* Task item: Show, in full, each line of the data that contains "StructLoopHash".

* Stored data entries:
------------------------------------------------------------
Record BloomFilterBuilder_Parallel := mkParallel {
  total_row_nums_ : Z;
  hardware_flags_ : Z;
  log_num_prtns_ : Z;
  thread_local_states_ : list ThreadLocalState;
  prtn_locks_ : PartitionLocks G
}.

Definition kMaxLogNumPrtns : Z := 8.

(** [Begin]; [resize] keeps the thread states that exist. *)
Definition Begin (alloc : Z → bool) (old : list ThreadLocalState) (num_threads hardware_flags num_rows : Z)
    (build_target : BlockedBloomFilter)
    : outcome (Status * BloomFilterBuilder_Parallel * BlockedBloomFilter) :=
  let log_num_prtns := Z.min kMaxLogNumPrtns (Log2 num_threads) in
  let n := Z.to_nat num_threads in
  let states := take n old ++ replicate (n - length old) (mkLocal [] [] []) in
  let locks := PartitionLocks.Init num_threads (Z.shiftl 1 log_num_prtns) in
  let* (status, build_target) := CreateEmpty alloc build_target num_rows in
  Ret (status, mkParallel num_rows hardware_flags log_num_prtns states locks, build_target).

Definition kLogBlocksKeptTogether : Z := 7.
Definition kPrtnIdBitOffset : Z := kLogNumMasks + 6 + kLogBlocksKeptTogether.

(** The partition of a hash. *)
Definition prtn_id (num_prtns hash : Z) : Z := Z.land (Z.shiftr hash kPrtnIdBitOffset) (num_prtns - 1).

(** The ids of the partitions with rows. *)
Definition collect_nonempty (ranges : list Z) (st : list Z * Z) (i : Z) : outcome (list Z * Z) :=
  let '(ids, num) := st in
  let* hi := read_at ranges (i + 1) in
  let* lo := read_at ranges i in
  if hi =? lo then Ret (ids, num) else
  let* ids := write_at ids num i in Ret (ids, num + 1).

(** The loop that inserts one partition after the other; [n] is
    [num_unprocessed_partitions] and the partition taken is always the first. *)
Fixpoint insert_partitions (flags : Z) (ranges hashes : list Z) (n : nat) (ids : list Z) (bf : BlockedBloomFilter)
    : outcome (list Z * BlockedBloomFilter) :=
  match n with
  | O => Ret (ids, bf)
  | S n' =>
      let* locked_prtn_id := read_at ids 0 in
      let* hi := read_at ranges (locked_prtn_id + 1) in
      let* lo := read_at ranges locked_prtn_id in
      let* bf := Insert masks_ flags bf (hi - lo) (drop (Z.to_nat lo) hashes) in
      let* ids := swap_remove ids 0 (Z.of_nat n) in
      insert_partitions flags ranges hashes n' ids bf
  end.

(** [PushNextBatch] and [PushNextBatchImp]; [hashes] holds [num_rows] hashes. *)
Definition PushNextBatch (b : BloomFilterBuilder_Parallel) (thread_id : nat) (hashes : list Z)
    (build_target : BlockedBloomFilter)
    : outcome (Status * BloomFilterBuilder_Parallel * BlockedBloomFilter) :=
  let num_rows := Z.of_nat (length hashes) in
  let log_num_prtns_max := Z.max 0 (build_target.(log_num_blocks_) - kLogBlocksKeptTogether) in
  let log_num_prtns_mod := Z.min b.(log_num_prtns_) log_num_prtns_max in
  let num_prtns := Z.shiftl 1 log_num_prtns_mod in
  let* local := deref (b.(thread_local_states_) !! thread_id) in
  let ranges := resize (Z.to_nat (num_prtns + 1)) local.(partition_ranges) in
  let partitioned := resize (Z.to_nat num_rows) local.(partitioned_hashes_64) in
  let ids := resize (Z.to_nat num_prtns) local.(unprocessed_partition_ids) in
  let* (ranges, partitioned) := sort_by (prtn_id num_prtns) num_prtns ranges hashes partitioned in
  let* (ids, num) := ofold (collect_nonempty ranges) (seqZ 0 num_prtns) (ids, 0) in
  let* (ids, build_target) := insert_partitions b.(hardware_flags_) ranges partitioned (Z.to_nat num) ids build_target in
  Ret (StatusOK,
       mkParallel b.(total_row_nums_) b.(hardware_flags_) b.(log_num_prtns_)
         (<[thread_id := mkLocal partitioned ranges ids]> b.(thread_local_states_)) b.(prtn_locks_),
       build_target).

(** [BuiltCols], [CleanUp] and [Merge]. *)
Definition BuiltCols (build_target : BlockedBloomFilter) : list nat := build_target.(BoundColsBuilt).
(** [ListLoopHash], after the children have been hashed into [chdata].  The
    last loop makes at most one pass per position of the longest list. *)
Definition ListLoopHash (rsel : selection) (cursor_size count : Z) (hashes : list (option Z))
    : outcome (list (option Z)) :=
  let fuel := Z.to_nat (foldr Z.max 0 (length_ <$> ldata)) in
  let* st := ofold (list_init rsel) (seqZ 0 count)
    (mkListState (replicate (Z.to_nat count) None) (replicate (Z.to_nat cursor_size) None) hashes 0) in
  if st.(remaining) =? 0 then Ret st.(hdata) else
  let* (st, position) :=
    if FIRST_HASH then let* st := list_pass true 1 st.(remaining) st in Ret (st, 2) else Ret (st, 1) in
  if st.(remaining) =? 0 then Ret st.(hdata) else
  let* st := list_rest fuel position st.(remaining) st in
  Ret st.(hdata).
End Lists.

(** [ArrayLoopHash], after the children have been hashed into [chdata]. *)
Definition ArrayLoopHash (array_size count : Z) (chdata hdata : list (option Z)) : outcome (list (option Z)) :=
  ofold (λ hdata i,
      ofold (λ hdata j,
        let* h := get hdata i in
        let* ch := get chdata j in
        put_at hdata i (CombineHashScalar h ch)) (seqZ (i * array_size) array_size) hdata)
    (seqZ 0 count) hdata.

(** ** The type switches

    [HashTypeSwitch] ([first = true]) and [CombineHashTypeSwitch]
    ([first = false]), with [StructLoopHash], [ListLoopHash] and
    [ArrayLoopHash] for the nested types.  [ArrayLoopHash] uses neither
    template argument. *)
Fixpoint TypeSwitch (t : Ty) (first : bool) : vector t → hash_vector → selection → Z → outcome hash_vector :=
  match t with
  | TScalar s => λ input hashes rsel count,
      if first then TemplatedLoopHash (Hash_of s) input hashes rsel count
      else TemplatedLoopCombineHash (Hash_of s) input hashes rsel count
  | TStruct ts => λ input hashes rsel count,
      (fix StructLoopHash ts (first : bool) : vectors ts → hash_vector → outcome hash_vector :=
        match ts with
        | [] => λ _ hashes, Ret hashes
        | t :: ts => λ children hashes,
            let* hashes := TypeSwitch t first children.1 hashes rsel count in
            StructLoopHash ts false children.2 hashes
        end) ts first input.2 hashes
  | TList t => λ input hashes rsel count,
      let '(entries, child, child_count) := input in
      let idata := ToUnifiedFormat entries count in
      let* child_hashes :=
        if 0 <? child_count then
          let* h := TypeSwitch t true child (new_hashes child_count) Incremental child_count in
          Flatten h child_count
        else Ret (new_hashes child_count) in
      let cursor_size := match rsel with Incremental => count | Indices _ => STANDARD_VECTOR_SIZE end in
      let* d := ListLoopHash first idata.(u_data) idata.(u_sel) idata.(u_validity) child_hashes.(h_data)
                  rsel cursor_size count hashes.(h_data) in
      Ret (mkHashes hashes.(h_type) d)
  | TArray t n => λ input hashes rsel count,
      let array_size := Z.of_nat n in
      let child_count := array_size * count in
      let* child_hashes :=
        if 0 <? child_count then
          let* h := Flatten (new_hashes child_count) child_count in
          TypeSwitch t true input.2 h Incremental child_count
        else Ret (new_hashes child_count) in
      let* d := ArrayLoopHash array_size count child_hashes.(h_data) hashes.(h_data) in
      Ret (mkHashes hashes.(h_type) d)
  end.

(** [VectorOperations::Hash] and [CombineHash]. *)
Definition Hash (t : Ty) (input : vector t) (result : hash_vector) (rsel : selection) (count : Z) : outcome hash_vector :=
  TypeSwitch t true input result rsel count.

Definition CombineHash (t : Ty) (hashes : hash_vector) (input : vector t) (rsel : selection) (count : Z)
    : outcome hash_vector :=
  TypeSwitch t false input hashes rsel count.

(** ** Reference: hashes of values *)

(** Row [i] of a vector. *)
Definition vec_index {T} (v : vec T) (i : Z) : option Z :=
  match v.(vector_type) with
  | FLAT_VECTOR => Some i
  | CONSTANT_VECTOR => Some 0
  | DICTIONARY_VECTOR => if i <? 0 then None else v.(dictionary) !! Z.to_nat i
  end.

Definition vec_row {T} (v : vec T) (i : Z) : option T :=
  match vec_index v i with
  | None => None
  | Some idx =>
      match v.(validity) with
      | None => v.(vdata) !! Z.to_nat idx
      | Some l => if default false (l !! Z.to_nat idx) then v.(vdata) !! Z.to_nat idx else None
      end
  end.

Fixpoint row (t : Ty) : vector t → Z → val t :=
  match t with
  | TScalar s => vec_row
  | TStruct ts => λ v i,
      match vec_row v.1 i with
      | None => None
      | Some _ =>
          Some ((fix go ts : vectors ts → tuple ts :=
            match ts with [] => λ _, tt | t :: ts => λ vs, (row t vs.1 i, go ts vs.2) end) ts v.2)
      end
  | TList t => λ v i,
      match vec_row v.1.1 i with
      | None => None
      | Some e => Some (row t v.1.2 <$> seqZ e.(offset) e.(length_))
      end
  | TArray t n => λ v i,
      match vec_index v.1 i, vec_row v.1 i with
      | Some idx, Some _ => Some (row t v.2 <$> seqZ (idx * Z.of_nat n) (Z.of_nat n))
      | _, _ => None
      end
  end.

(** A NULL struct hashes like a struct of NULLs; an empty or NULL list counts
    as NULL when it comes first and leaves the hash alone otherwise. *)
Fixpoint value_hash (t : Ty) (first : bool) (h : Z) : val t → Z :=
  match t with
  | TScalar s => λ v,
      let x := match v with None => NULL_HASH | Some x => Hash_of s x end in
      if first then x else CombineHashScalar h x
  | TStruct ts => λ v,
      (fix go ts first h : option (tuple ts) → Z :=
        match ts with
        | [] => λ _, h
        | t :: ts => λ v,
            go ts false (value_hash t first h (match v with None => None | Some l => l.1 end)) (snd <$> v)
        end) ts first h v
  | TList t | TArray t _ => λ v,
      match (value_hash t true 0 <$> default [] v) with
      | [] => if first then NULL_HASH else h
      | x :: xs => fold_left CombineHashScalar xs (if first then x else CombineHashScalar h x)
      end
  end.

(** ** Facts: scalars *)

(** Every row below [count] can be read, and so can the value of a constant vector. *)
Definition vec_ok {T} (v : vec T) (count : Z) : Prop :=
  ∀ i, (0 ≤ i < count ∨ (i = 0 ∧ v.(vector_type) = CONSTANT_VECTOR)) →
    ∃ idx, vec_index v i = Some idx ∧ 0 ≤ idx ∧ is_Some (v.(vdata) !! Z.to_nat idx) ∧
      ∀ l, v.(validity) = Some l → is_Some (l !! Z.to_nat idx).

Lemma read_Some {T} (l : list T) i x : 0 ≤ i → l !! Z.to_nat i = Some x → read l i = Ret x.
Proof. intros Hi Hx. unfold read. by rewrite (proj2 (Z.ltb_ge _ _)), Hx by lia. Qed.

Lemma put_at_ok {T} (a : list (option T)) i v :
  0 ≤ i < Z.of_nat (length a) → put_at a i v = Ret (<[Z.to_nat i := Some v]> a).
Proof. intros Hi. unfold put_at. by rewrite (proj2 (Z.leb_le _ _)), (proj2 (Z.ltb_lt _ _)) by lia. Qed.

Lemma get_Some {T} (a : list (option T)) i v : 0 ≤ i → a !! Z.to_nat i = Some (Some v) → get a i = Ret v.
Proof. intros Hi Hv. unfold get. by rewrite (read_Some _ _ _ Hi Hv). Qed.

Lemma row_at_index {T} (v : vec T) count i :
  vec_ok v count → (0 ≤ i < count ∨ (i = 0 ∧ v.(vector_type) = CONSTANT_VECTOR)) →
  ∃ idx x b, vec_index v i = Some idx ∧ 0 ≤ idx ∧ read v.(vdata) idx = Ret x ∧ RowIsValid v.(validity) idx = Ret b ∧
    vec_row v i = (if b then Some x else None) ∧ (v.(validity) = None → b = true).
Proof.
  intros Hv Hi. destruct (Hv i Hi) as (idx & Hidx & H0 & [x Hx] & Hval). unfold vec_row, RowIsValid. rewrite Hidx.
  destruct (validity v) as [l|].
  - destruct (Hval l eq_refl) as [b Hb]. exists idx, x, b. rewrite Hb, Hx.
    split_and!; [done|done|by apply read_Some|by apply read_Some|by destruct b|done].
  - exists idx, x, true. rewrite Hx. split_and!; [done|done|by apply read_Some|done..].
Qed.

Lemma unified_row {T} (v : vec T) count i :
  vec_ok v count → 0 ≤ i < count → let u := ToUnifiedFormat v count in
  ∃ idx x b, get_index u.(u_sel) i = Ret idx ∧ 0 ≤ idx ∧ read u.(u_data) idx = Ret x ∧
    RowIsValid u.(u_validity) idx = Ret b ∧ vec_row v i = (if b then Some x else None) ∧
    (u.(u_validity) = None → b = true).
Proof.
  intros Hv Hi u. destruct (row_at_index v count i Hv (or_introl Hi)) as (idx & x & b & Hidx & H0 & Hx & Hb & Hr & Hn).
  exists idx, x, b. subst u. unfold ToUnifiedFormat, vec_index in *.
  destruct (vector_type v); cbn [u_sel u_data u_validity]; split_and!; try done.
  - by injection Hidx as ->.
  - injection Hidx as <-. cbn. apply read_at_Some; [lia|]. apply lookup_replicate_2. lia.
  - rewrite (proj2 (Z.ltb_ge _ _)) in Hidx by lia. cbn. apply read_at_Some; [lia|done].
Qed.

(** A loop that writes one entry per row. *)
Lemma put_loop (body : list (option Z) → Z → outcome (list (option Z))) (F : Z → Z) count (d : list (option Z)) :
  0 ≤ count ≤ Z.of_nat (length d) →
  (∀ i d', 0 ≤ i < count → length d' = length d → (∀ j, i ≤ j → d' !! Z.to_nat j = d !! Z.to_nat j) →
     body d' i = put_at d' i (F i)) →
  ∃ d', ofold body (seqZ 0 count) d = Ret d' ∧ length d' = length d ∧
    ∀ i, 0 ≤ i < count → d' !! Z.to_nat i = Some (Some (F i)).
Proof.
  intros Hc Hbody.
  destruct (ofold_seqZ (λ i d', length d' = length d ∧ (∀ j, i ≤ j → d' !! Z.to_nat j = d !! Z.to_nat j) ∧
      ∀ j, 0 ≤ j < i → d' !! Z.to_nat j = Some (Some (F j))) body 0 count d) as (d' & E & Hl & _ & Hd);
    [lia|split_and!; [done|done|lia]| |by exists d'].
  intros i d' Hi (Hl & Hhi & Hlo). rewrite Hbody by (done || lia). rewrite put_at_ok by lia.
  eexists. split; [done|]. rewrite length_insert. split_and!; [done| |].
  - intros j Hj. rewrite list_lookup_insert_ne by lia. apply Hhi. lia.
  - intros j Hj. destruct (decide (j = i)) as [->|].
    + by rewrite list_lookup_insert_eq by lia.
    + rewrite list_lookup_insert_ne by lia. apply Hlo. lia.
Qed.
------------------------------------------------------------
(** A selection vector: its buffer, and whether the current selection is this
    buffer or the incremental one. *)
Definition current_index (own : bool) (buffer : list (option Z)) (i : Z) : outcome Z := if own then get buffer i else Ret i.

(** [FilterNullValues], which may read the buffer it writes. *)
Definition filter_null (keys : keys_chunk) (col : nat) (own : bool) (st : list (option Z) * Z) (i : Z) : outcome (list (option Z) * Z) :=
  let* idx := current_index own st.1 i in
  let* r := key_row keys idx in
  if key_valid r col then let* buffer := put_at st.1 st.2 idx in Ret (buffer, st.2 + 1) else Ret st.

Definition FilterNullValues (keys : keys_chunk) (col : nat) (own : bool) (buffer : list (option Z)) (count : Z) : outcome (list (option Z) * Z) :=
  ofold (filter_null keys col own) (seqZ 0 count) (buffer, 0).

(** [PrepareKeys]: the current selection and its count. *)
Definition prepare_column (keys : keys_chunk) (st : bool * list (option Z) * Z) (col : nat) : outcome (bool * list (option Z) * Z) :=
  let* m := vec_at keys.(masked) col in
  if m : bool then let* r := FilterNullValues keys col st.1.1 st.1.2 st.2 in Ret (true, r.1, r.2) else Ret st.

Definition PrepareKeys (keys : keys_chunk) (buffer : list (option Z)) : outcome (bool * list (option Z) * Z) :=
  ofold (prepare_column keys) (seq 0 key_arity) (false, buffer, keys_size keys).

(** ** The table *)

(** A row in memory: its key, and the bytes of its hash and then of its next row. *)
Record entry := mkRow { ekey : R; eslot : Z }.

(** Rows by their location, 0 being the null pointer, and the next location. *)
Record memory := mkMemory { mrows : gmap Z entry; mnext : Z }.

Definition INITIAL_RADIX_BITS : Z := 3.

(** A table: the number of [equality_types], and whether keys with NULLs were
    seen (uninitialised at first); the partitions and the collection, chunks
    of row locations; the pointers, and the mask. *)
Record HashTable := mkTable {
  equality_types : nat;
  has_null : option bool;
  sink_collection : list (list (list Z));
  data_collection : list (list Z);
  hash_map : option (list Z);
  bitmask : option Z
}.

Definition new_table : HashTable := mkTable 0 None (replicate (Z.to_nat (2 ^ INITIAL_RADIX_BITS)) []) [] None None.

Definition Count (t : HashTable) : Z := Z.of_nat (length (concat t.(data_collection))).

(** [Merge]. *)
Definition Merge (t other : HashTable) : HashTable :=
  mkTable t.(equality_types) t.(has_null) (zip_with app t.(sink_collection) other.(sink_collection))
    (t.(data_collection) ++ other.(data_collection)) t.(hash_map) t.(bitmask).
------------------------------------------------------------
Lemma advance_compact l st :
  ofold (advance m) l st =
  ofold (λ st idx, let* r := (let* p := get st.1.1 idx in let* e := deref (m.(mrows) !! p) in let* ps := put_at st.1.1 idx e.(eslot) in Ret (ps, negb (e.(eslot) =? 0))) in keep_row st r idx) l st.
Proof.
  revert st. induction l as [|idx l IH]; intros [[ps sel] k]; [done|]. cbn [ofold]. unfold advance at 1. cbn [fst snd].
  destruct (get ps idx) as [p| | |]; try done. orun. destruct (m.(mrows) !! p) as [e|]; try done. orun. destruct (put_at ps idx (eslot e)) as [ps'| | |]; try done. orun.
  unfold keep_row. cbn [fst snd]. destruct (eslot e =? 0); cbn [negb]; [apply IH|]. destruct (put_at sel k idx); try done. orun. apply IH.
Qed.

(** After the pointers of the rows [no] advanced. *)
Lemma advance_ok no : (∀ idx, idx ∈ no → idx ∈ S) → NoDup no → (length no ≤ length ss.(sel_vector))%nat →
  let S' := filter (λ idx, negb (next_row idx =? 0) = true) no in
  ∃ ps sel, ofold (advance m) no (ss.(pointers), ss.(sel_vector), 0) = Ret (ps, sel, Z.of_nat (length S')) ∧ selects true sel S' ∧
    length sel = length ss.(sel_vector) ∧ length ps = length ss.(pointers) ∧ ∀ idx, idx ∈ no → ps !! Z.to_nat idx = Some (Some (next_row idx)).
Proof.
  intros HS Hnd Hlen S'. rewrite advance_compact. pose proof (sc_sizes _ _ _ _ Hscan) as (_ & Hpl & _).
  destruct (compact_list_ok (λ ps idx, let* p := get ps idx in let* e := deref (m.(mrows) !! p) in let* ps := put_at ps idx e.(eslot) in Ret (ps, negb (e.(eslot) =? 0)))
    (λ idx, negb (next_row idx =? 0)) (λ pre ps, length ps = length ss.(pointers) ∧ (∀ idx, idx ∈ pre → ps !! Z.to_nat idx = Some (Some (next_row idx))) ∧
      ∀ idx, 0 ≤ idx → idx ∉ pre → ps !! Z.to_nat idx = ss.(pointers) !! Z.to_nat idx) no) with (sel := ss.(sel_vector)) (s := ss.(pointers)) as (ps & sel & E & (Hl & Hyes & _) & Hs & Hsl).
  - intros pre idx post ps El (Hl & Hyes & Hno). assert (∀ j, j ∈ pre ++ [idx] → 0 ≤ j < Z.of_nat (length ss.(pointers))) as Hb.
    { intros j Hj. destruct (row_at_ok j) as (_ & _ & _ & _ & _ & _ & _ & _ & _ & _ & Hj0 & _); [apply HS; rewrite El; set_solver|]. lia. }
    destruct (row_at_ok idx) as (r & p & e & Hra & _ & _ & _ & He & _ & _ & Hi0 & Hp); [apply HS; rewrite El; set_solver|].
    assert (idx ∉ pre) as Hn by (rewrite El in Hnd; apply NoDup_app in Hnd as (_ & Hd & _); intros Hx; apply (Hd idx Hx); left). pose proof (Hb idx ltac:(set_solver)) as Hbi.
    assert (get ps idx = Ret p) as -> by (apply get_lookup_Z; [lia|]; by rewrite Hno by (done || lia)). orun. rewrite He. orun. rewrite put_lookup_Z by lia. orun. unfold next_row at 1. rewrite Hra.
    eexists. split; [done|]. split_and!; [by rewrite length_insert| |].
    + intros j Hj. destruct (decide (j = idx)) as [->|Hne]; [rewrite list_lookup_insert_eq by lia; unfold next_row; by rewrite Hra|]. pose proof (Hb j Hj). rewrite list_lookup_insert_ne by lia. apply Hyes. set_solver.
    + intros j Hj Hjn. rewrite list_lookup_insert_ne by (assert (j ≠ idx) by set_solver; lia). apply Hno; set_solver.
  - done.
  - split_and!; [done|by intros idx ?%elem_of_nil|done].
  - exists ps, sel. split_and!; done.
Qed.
------------------------------------------------------------
* Written response:
    ([first = false]), with [StructLoopHash], [ListLoopHash] and
      (fix StructLoopHash ts (first : bool) : vectors ts → hash_vector → outcome hash_vector :=
            StructLoopHash ts false children.2 hashes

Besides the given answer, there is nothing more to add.